First-Line Treatment for Cystitis in Women
Nitrofurantoin (100 mg twice daily for 5 days) is the first-line treatment for uncomplicated cystitis in women due to its minimal resistance and limited collateral damage, with efficacy comparable to trimethoprim-sulfamethoxazole. 1
Treatment Algorithm for Uncomplicated Cystitis in Women
First-Line Options (in order of preference):
Nitrofurantoin monohydrate/macrocrystals
- Dosage: 100 mg twice daily
- Duration: 5 days
- Advantages: Minimal resistance, limited collateral damage
- Contraindication: Avoid if CrCl <30 mL/min
Trimethoprim-sulfamethoxazole (TMP-SMX)
- Dosage: 160/800 mg (double-strength tablet) twice daily
- Duration: 3 days
- Use only when local E. coli resistance rates <20%
- Avoid in first and third trimesters of pregnancy
Fosfomycin trometamol
Alternative Options (when first-line agents cannot be used):
Fluoroquinolones (ciprofloxacin, levofloxacin)
- Duration: 3-day regimen
- Note: Should be reserved for situations where first-line agents cannot be used due to concerns about collateral damage and resistance 1
- Contraindicated in pregnancy
β-lactams (amoxicillin-clavulanate, cefdinir, cefaclor, cefpodoxime-proxetil)
- Duration: 3-7 days
- Note: Generally have inferior efficacy and more adverse effects compared to first-line options 1
Diagnostic Approach
For women with typical symptoms of uncomplicated cystitis (dysuria, frequency, urgency):
- Diagnosis can be made based on symptoms alone
- Urine dipstick testing can increase diagnostic accuracy if diagnosis is unclear
- Urine culture is NOT routinely needed for uncomplicated cases 1
Obtain urine culture in these specific situations:
- Suspected pyelonephritis
- Symptoms that don't resolve or recur within 2-4 weeks after treatment
- Women with atypical symptoms
- Pregnant women 3
Important Considerations
Local Resistance Patterns: When selecting TMP-SMX, consider local E. coli resistance rates. If >20%, choose nitrofurantoin or fosfomycin instead 1
Pregnancy Considerations: For pregnant women, preferred options include nitrofurantoin, amoxicillin-clavulanate, or cephalosporins. Avoid TMP-SMX in first and third trimesters and fluoroquinolones throughout pregnancy 4
Treatment Failure: For women whose symptoms don't resolve by end of treatment or recur within 2 weeks, perform urine culture with susceptibility testing and select an alternative agent 1
Avoid Inappropriate Antibiotics: Amoxicillin or ampicillin should not be used for empirical treatment due to poor efficacy and high resistance rates 1
Post-Treatment Follow-up: Routine post-treatment urinalysis or urine cultures are not indicated for asymptomatic patients 1
Pitfalls to Avoid
Using fluoroquinolones as first-line therapy when other options are available (increases risk of resistance and collateral damage)

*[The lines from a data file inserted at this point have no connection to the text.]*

(** X18: a token issued by login at time [now] resolves to the user who
    logged in at every time up to [now + 1800] seconds, that second
    included, and is refused with 401 at every later time. *)
Theorem X18_login_token_lasts_thirty_minutes
  (form_data : OAuth2PasswordRequestForm.t) (now : Z) (db : DB)
  (credential : TokenOut.t) :
  jose_ok ->
  serve (login form_data now) db = (Return credential, db) ->
  exists user,
    find_user (OAuth2PasswordRequestForm.username form_data) db = Some user
    /\ forall now',
         serve (get_current_user (TokenOut.access_token credential) now') db
         = if now' <=? now + 1800
           then (Return user, db)
           else (Raise credentials_exception, db).
Proof.
  intros [Hjose _] L. revert L. unfold login. handler_unfold.
  destruct (find_user _ db) as [user |] eqn:F; [| discriminate].
  destruct (verify_password _ _) as [[] |]; cbn; try discriminate.
  intros L. inversion L; subst. exists user. split; [reflexivity |].
  intros now'. cbn [TokenOut.access_token]. unfold serve.
  assert (User.username user = OAuth2PasswordRequestForm.username form_data)
    as Hname.
  { unfold find_user in F. apply find_some in F as [_ E].
    now apply String.eqb_eq in E. }
  assert (jwt_decode
            (create_access_token
               (Claims.mk (Some (User.username user)) None) now)
            SECRET_KEY [ALGORITHM] now'
          = if now' <=? now + 1800 then
              Some (Claims.mk (Some (User.username user)) (Some (now + 1800)))
            else None) as D.
  { unfold create_access_token. rewrite Hjose. unfold expired.
    cbn [Claims.exp Claims.sub].
    change (now + ACCESS_TOKEN_EXPIRE_MINUTES * 60) with (now + 30 * 60).
    replace (now + 30 * 60) with (now + 1800) by lia.
    destruct (Z.ltb_spec (now + 1800) now'), (Z.leb_spec now' (now + 1800));
      try lia; reflexivity. }
  destruct (now' <=? now + 1800).
  - erewrite get_current_user_resolved; [reflexivity | exact D | reflexivity |].
    cbn [working]. now rewrite Hname.
  - now rewrite get_current_user_undecodable.
Qed.

End Reading.

(** ** Transactions *)

Module F64_edge.
(** X7.  The missing consumers rule holds exactly when the messages are
    above zero and the consumers below the minimum.  At zero messages (or
    below) the consumers are not looked at: the rule does nothing, even
    when the consumers field is not a number; above zero messages a
    consumers field that is not a number raises [TypeError]. *)
Theorem missing_consumers_rule
    (queue queue_name messages consumers : pyval) (cd : Z) (w : World) :
  let minimum := min_consumers_per_queue (thresholds (self w)) in
  dict_get queue "consumers" (PNum 0) = Ok consumers ->
  (consumers_condition messages consumers minimum = Ok true <->
   exists m c,
     num_of messages = Some m /\ num_of consumers = Some c /\
     (0 < m)%Q /\ (c < inject_Z minimum)%Q) /\
  (consumers_condition messages consumers minimum = Ok true ->
   alerts_at w cd (alert_key (OnQueue NoConsumers (py_str queue_name)))
     (MissingConsumers queue_name messages consumers minimum) warning
     (consumer_monitoring queue queue_name messages cd)) /\
  (forall m, num_of messages = Some m -> (m <= 0)%Q ->
     consumer_monitoring queue queue_name messages cd w = (Ok tt, w)) /\
  (forall m c, num_of messages = Some m -> num_of consumers = Some c ->
     (inject_Z minimum <= c)%Q ->
     consumer_monitoring queue queue_name messages cd w = (Ok tt, w)) /\
  (forall m, num_of messages = Some m -> (0 < m)%Q -> num_of consumers = None ->
     consumer_monitoring queue queue_name messages cd w = (Raise TypeError, w)).
Proof.
  intros minimum Hget.
  pose proof (consumer_monitoring_run queue queue_name messages consumers cd w Hget) as Hrun.
  fold minimum in Hrun.
  split; [apply consumers_condition_true|]. split; [|split; [|split]].
  - intros Hcond.
    pose proof (alert_alerts_at w cd (alert_key (OnQueue NoConsumers (py_str queue_name)))
                  (MissingConsumers queue_name messages consumers minimum) warning)
      as [Hfire Hquiet].
    split.
    + intros He. rewrite Hrun, Hcond. apply Hfire. exact He.
    + intros t Ht Hlt. rewrite Hrun, Hcond. apply (Hquiet t Ht Hlt).
  - intros m Hm Hle. rewrite Hrun. unfold consumers_condition, res_bind.
    rewrite (py_gt_num messages m _ Hm). apply Qlt_bool_ge in Hle. rewrite Hle. reflexivity.
  - intros m c Hm Hc Hle. rewrite Hrun. unfold consumers_condition, res_bind.
    rewrite (py_gt_num messages m _ Hm), (py_lt_num consumers c _ Hc).
    apply Qlt_bool_ge in Hle. rewrite Hle. destruct (Qlt_bool 0 m); reflexivity.
  - intros m Hm Hpos Hc. rewrite Hrun. unfold consumers_condition, res_bind.
    rewrite (py_gt_num messages m _ Hm). apply Qlt_bool_lt in Hpos. rewrite Hpos.
    unfold py_lt. rewrite Hc. reflexivity.
Qed.
Definition overrides : gmap string RoleOverride :=
  <["agent" := mkRoleOverride (Some (mkJwtSettings (Some "12h")))]>
    (<["user" := mkRoleOverride None]> ∅).

Definition configure (disable_persistence emailtoken auto_otp : bool) : AppConfig :=
  mkConfig disable_persistence "1h" "felix" (Some overrides)
           600000 60000 "Your sign-in link:" "https://felix.test/otp" "link"
           emailtoken "5m" auto_otp "salt" "bosskey" 1.

Definition alice : RplClient :=
  mkClient 7 1 "a@x.com"
           (<["fname" := JStr "Al"]> (<["firstName" := JStr "Alice"]>
              (<["username" := JStr "registry-name"]> ∅))).

Definition conflict : ThrownError := mkThrown "Conflict" (Some 409) None.

(** The collaborators: one ACL answer, one answer of the registry's
    [create], one of its [filter], one of the broker's [get]; [get] of
    the registry always finds [alice], the code generator always
    yields "424242". *)
Definition service (c : AppConfig) (acl : option Acl)
           (created : ThrownError + RplClient) (found : list RplClient)
           (messages : list Message) : AuthService Z :=
  mkAuthService c "private-key"
    (λ email x, (inr acl, x))
    (λ id x, (inr alice, x))
    (λ params x, (inr found, x))
    (λ params x, (created, x))
    (λ params x, (inr tt, x))
    (λ params x, (inr tt, x))
    (λ token x, (inr messages, x))
    (λ jti exp x, (inr tt, x))
    (λ x, ("424242", x)).

Definition world (s : Keyv.Store) (clock : Z) : World Z := mkWorld s clock [].

(** Persistence on, no ACL record, e-mail tokens on with auto-resend. *)
Definition deployed : AuthService Z :=
  service (configure false true true) None (inr alice) [] [].

(** The same with persistence off. *)
Definition stateless : AuthService Z :=
  service (configure true true true) None (inr alice) [] [].

(** Persistence on, and an ACL record with the given role for every
    e-mail. *)
Definition with_acl (role : string) : AuthService Z :=
  service (configure false true true) (Some (mkAcl role)) (inr alice) [] [].

(** The registry answers [create] with a 409 and finds [found] by
    e-mail. *)
Definition conflicting (found : list RplClient) : AuthService Z :=
  service (configure false true true) None (inl conflict) found [].

(** The broker knows the given messages; the e-mail token endpoint is
    switched on or off. *)
Definition mailed (enabled : bool) (messages : list Message) : AuthService Z :=
  service (configure false enabled true) None (inr alice) [] messages.

(** What Strapi answers to the registration of [new_signup]. *)
Definition registered : StrapiAuthResponse :=
  mkStrapiAuth "strapi.jwt"
    (mkStrapiUser 31 (<["email" := JStr "a@x.com"]>
                        (<["username" := JStr "al"]>
                           (<["firstName" := JStr "Alice"]> ∅)))).

(** The claims [{email}] of a caller that names no role. *)
Definition bare_claims : JwtPayload :=
  mkPayload None None None None (<["email" := JStr "a@x.com"]> ∅).

(** A store holding the code "424242" for client 7, alive until 600010. *)
Definition issued : Keyv.Store :=
  <["424242" := Keyv.mkEntry (Keyv.OtpItem 7) (Some 600010)]> ∅.

(** A store holding the cooldown mark of client 7, written at 599000. *)
Definition cooling : Keyv.Store :=
  <["otp_sent_7" := Keyv.mkEntry (Keyv.Num 599000) (Some 659000)]> ∅.

(** Claims of a token issued at 100 and expiring at 3700. *)
Definition old_claims : JwtPayload :=
  mkPayload (Some 100) (Some 3700) (Some "felix") (Some "old-jti")
            (<["email" := JStr "a@x.com"]>
               (<["role" := JStr "user"]> (<["sub" := JStr "7"]> ∅))).

Definition new_signup : UserSignupDto :=
  mkSignupDto "al" "a@x.com" "Alice" "Liddell" "secret1".

(** A message of the broker for client 7, sent at the epoch. *)
Definition old_message : Message := mkMessage 7 1 "1970-01-01T00:00:00.000Z".

Definition embed : AuthEmbedDto := mkEmbedDto "Y29udGV4dA==" "bosskey:Y29udGV4dA==".

End Scenario.

(** ** Deployments with failing collaborators

    Like [Scenario], with the answer of every collaborator chosen by the
    caller, so that the error paths can be run. *)

Module Cases.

Treating asymptomatic bacteriuria (except in pregnancy)
Prescribing prolonged treatment courses (>7 days) which don't improve outcomes but increase adverse effects
Failing to obtain urine culture when symptoms persist or recur shortly after treatment
Using broad-spectrum antibiotics unnecessarily, which increases risk of C. difficile infection and antimicrobial resistance
By following this evidence-based approach to treating uncomplicated cystitis in women, you can provide effective treatment while minimizing antibiotic resistance and adverse effects.